[Stored data]

(* ===== verification/ComposeTheorems.v ===== *)
(** * Theorems on composed configuration

    What dated exceptions can do to a module without approval, on the whole way
    from the layers to the values a module ends with. *)

From S2P Require Import Prelude PyData PyTime ConfigDocument ConfigFields ConfigMerge.
From S2P Require Import ConfigSchema ConfigLayers ConfigDerive ConfigDefaults.
From S2P Require Import ConfigCompose ConfigEvaluate ConfigOrder ConfigFilling ConfigLoosening.
From S2P Require Import ConfigResults ConfigTheorems ComposeExample.
From stdpp Require Import base gmap strings pretty list relations.
From Stdlib Require Import ZArith Ascii.

(** C37. Without approval nothing loosens. After the layers are merged and the
    exceptions applied, take a module none of whose exceptions is approved: it
    was enrolled before them, and each of its top-level scalars and plain lists,
    defaults included, grants no more than before: a secure flag is still
    secure, an ordered value ranks no lower, every element of an allow list is
    covered by one that was there, every element of a deny list is still
    covered. Where the mode is ordered, it is not relaxed. *)
Theorem unapproved_never_loosen `{Runtime} `{IpText} `{N : IpNetworks} `{!IpNetworksLaws N}
    plugin rank subject today days chosen layers exceptions exc key module specs m' :
  merge_layers plugin chosen = Ok layers →
  apply_exceptions plugin rank subject today days exceptions (ls_mergers layers) = Ok exc →
  (∀ e, e ∈ exceptions → ex_module_key e = key → ex_approved e = false) →
  pl_modules plugin !! key = Some module → pl_specs plugin key = Ok specs →
  xs_mergers exc !! key = Some m' →
  ∃ m, ls_mergers layers !! key = Some m ∧
    (∀ before st after st' k spec,
       filled module key specs m = Ok (before, st) → filled module key specs m' = Ok (after, st') →
       plain_field specs k spec → no_looser spec (field_of k before) (field_of k after)) ∧
    (md_mode_ordered module = true → mode_widening (mode m) (mode m') = false).
Proof.
  intros Hlayers Hexc Happ Hmodule Hspecs Hm'. unfold apply_exceptions in Hexc.
  apply result_bind_Ok in Hexc as (issues & _ & (? & _ & Hloop)%result_bind_Ok).
  destruct (exceptions_chain plugin rank subject today days key module specs _ _ _ m' Hloop Hmodule
    Hspecs) as (m & Hm & Hchain); [|done|].
  { intros e He. apply Happ. by apply elem_of_py_sorted in He. }
  assert (enrolled specs m) as Hen by (by eapply (merge_layers_enrolled plugin chosen layers Hlayers)).
  exists m. split; [exact Hm|]. split.
  - by apply chain_fields.
  - intros Ho. by eapply chain_mode.
Qed.

Lemma unapproved_never_loosen_witness :
  Forall (λ e, ex_approved e = false) [no_mfa; wider_source; narrower_source] ∧
  no_looser mfa_spec (field_of "mfa" (ssh_values (ssh_merger (ls_mergers example_layers))))
    (field_of "mfa" (ssh_values (ssh_merger (xs_mergers
      (excepted_state [no_mfa; wider_source; narrower_source]))))) ∧
  mode_widening (mode (ssh_merger (ls_mergers example_layers)))
    (mode (ssh_merger (xs_mergers (excepted_state [no_mfa; wider_source; narrower_source])))) = false.
Proof.
  split; [by repeat constructor|].
  set (excs := [no_mfa; wider_source; narrower_source]).
  destruct (unapproved_never_loosen example_plugin 0%Z example_subject 20010%Z 7%Z example_chosen
    example_layers excs (excepted_state excs) "ssh" ssh_module example_specs_of
    (ssh_merger (xs_mergers (excepted_state excs)))) as (m & Hm & Hfields & Hmode).
  - vm_compute. reflexivity.
  - vm_compute. reflexivity.
  - intros e. unfold excs. rewrite !elem_of_cons. by intros [->|[->|[->|[]%not_elem_of_nil]]].
  - vm_compute. reflexivity.
  - vm_compute. reflexivity.
  - vm_compute. reflexivity.
  - assert (m = ssh_merger (ls_mergers example_layers)) as -> by (unfold ssh_merger; by rewrite Hm).
    split; [|by apply Hmode].
    eapply Hfields; [vm_compute; reflexivity|vm_compute; reflexivity|]. split.
    + vm_compute. reflexivity.
    + by left.
    + discriminate.
    + vm_compute. reflexivity.
    + intros r []%not_elem_of_nil.
Defined.

(** C38. An effective configuration does not depend on the order in which the
    layers and the exceptions are given: when it can be composed, it is composed
    from them in any other order too, with the same hashes, provenance and
    reasons, as long as no two exceptions have the same date and id. *)
Theorem compose_in_any_order `{Runtime} `{IpText} `{IpNetworks} `{ParamsModels}
    plugin subject revisions revisions' exceptions exceptions' today days eff :
  revisions ≡ₚ revisions' → exceptions ≡ₚ exceptions' →
  NoDup ((λ e, (date_isoformat (ex_created_on e), ex_id e)) <$> exceptions) →
  ConfigCompose.compose plugin subject revisions exceptions today days = Ok eff →
  ConfigCompose.compose plugin subject revisions' exceptions' today days = Ok eff.
Proof.
  intros Hrev Hexc Hnd Hrun. unfold ConfigCompose.compose in *.
  apply result_bind_Ok in Hrun as (rank & Hrank & Hrun). rewrite Hrank. cbn [mbind result_bind].
  apply result_bind_Ok in Hrun as (chosen & Hchosen & Hrun).
  replace (select_layers plugin subject revisions') with (Ok (E:=config_error) chosen).
  - cbn [mbind result_bind]. replace (apply_exceptions plugin rank subject today days exceptions')
      with (apply_exceptions plugin rank subject today days exceptions); [exact Hrun|].
    unfold apply_exceptions. by rewrite (order_exceptions_perm exceptions exceptions').
  - unfold select_layers in *. apply result_bind_Ok in Hchosen as (l & Hl & Hrest).
    by rewrite (choose_layers_perm _ _ _ revisions' l Hrev Hl).
Qed.

Lemma compose_in_any_order_witness :
  NoDup ((λ e, (date_isoformat (ex_created_on e), ex_id e)) <$> three_exceptions) ∧
  ∃ eff, compose_example two_layers three_exceptions = Ok eff ∧
    compose_example (reverse two_layers) (reverse three_exceptions) = Ok eff.
Proof.
  assert (NoDup ((λ e, (date_isoformat (ex_created_on e), ex_id e)) <$> three_exceptions)) as Hnd.
  { apply (bool_decide_unpack _). vm_compute. exact I. }
  split; [exact Hnd|].
  assert (is_ok (compose_example two_layers three_exceptions) = true) as Hok by (vm_compute; reflexivity).
  destruct (compose_example two_layers three_exceptions) as [eff|e] eqn:Hrun; [|done].
  exists eff. split; [done|].
  unfold compose_example in *.
  refine (compose_in_any_order example_plugin example_subject two_layers (reverse two_layers)
    three_exceptions (reverse three_exceptions) 20010%Z 7%Z eff _ _ Hnd Hrun);
    symmetry; apply reverse_Permutation.
Defined.

(** C39. A module reported ok is sound: pydantic accepts its parameters, its own
    invariants hold, no required top-level leaf is missing, every applicable
    layer's block for it is of the module's version, and no other module
    reported ok claims a surface it claims. *)
Theorem ok_module_is_sound `{Runtime} `{IpText} `{IpNetworks} `{ParamsModels}
    plugin subject revisions exceptions today days eff key r :
  ConfigCompose.compose plugin subject revisions exceptions today days = Ok eff →
  (key, r) ∈ ef_modules eff → mr_ok r = true →
  ∃ module specs, pl_modules plugin !! key = Some module ∧ pl_specs plugin key = Ok specs ∧
    sound_module subject module specs (mr_params r) ∧
    (∀ chosen tr blocks block,
       select_layers plugin subject revisions = Ok chosen → tr ∈ chosen →
       blocks_of (lr_document tr.2) = Ok blocks → (key, block) ∈ blocks →
       py_eq (get_or_none "module_version" block) (JInt (md_version module)) = true) ∧
    (∀ key' r' module', (key', r') ∈ ef_modules eff → key' ≠ key → mr_ok r' = true →
       pl_modules plugin !! key' = Some module' →
       md_claims module (mr_params r) ## md_claims module' (mr_params r')).
Proof.
  intros [[rank chosen layers exc rules mergers pending Hsel Hmerged Hexc Hder Hchecked Hmods]]%compose_Ok
    Hin Hok. rewrite Hmods in Hin |- *. clear Hmods.
  assert (Hpending : ∀ p, p ∈ pending → ∃ m, mergers !! pd_key p = Some m ∧
    check_module plugin subject (ls_stale layers) (pd_key p, m) = Ok p).
  { intros p [i Hi]%list_elem_of_lookup. apply map_result_Ok in Hchecked.
    destruct (Forall2_lookup_r _ _ _ _ _ Hchecked Hi) as ([k m] & Hm & Hp).
    apply list_elem_of_lookup_2 in Hm. unfold sorted_mergers in Hm.
    rewrite sort_keys_perm, elem_of_map_to_list in Hm.
    destruct (check_module_Ok _ _ _ _ _ _ Hp) as (-> & _). by exists m. }
  apply list_elem_of_fmap in Hin as (p & [= -> ->] & Hp).
  destruct (Hpending p Hp) as (m & Hm & Hcheck).
  destruct (check_module_Ok _ _ _ _ _ _ Hcheck) as (_ & Hmod & specs & Hspecs & _ & Hsound).
  destruct (ok_reasons _ _ _ Hok) as [Hreasons Hdouble].
  destruct (Hsound Hreasons) as (Hstale & Hschema & Hs).
  exists (pd_module p), specs. split_and!; [done|done|exact Hs|..].
  - intros chosen' tr blocks block Hsel' Htr Hb Hblock. rewrite Hsel in Hsel'. injection Hsel' as <-.
    destruct (merge_layers_current plugin chosen layers (pd_key p) tr blocks block) as (module & Hmod' & Hv);
      try done.
    + rewrite <-(apply_dom _ _ _ _ _ _ _ _ Hexc), <-(derived_dom _ _ _ _ _ Hder).
      by apply elem_of_dom.
    + congruence.
  - intros key' r' module' (p' & [= -> ->] & Hp')%list_elem_of_fmap Hne Hok' Hmod'.
    destruct (Hpending p' Hp') as (m' & Hm' & Hcheck').
    destruct (check_module_Ok _ _ _ _ _ _ Hcheck') as (_ & Hmod'' & specs' & _ & _ & Hsound').
    destruct (ok_reasons _ _ _ Hok') as [Hreasons' _].
    destruct (Hsound' Hreasons') as (_ & Hschema' & _).
    assert (module' = pd_module p') as -> by congruence.
    pose proof (double_claims_nil pending p p' Hdouble Hp Hp' ltac:(congruence)) as Hdis.
    unfold claims_of in Hdis. by rewrite Hschema, Hschema' in Hdis.
Qed.

Lemma ok_module_is_sound_witness :
  ∃ r, ssh_ok (compose_example two_layers three_exceptions) = Some r ∧
    sound_module example_subject ssh_module example_specs_of (mr_params r).
Proof.
  destruct (ssh_ok_inv (compose_example two_layers three_exceptions)) as (eff & r & Hrun & Hmods & Hok & Hr).
  { vm_compute. by eexists. }
  exists r. split; [done|]. unfold compose_example in Hrun.
  destruct (ok_module_is_sound example_plugin example_subject two_layers three_exceptions 20010%Z 7%Z eff
    "ssh" r Hrun) as (module & specs & Hmod & Hspecs & Hs & _).
  - rewrite Hmods. by left.
  - done.
  - assert (pl_modules example_plugin !! "ssh" = Some ssh_module) as Hssh by (vm_compute; reflexivity).
    assert (pl_specs example_plugin "ssh" = Ok example_specs_of) as Hidx by (vm_compute; reflexivity).
    assert (module = ssh_module) as -> by congruence.
    assert (specs = example_specs_of) as -> by congruence. exact Hs.
Defined.

(** C40. Drift is excused only by an exception in force. When the evaluation of a
    composed module against an observation is conform or excepted, every item
    that drifts is matched by the scope of a suppression of that module which
    applies to the subject, is not revoked, and has not run out. *)
Theorem drift_excused_only_in_force `{Runtime} `{IpText} `{IpNetworks} `{ParamsModels}
    {Observation Observed Desired} (probe : Probe Observation Observed Desired)
    plugin subject revisions exceptions today days eff key r name observation facts ev item :
  ConfigCompose.compose plugin subject revisions exceptions today days = Ok eff →
  (key, r) ∈ ef_modules eff →
  evaluate_module name probe r observation facts = Ok ev →
  me_status ev ∈ [ms_conform; ms_excepted] → item ∈ me_items ev → is_drift item = true →
  ∃ e, e ∈ exceptions ∧ ex_kind e = ex_suppress ∧ ex_module_key e = key ∧
    in_force subject today e ∧ _matches (suppress_scope e) item = true.
Proof.
  intros [cp]%compose_Ok Hin Hev Hst Hitem Hdrift. rewrite (cp_modules _ _ _ _ _ _ _ cp) in Hin.
  apply list_elem_of_fmap in Hin as (p & [= -> ->] & Hp).
  destruct (excused_by_suppression _ _ _ _ _ _ _ Hev Hst Hitem Hdrift) as (s & Hs & Hmatch).
  destruct (apply_suppressions _ _ _ _ _ _ _ _ _ s (cp_excepted _ _ _ _ _ _ _ cp) Hs)
    as (e & He & Hforce & Hk & Hkey & Hscope).
  exists e. rewrite <-Hscope. done.
Qed.

Lemma drift_excused_only_in_force_witness :
  ∃ r ev item, ssh_ok (compose_example two_layers three_exceptions) = Some r ∧
    evaluate_module "ssh" ssh_probe r (inr false) [] = Ok ev ∧ me_status ev = ms_excepted ∧
    me_items ev = [item] ∧ is_drift item = true ∧
    ∃ e, e ∈ three_exceptions ∧ in_force example_subject 20010%Z e ∧
      _matches (suppress_scope e) item = true.
Proof.
  destruct (ssh_ok_inv (compose_example two_layers three_exceptions)) as (eff & r & Hrun & Hmods & Hok & Hr).
  { vm_compute. by eexists. }
  assert (match ssh_ok (compose_example two_layers three_exceptions) with
    | Some r => match evaluate_module "ssh" ssh_probe r (inr false) [] with
                | Ok ev => match me_items ev with
                           | [item] => bool_decide (me_status ev = ms_excepted) && is_drift item
                           | _ => false
                           end
                | Raise _ => false
                end
    | None => false
    end = true) as Hev by (vm_compute; reflexivity).
  rewrite Hr in Hev. destruct (evaluate_module _ _ _ _ _) as [ev|] eqn:Hrunev; [|done].
  destruct (me_items ev) as [|item [|]] eqn:Hitems; [done| |done].
  apply andb_true_iff in Hev as [Hst%bool_decide_eq_true Hdrift].
  exists r, ev, item. split_and!; [done..|]. unfold compose_example in Hrun.
  destruct (drift_excused_only_in_force ssh_probe example_plugin example_subject two_layers
    three_exceptions 20010%Z 7%Z eff "ssh" r "ssh" (inr false) [] ev item Hrun) as (e & He & _ & _ & Hforce & Hmatch).
  - rewrite Hmods. by left.
  - done.
  - rewrite Hst. by right; left.
  - rewrite Hitems. by left.
  - done.
  - exists e. exact (conj He (conj Hforce Hmatch)).
Defined.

- [TASK TO CARRY OUT]:
Tally the lines in the data that contain the string "Hschema". Report only the total.

- [SOLUTION TO THE EXERCISE]:
3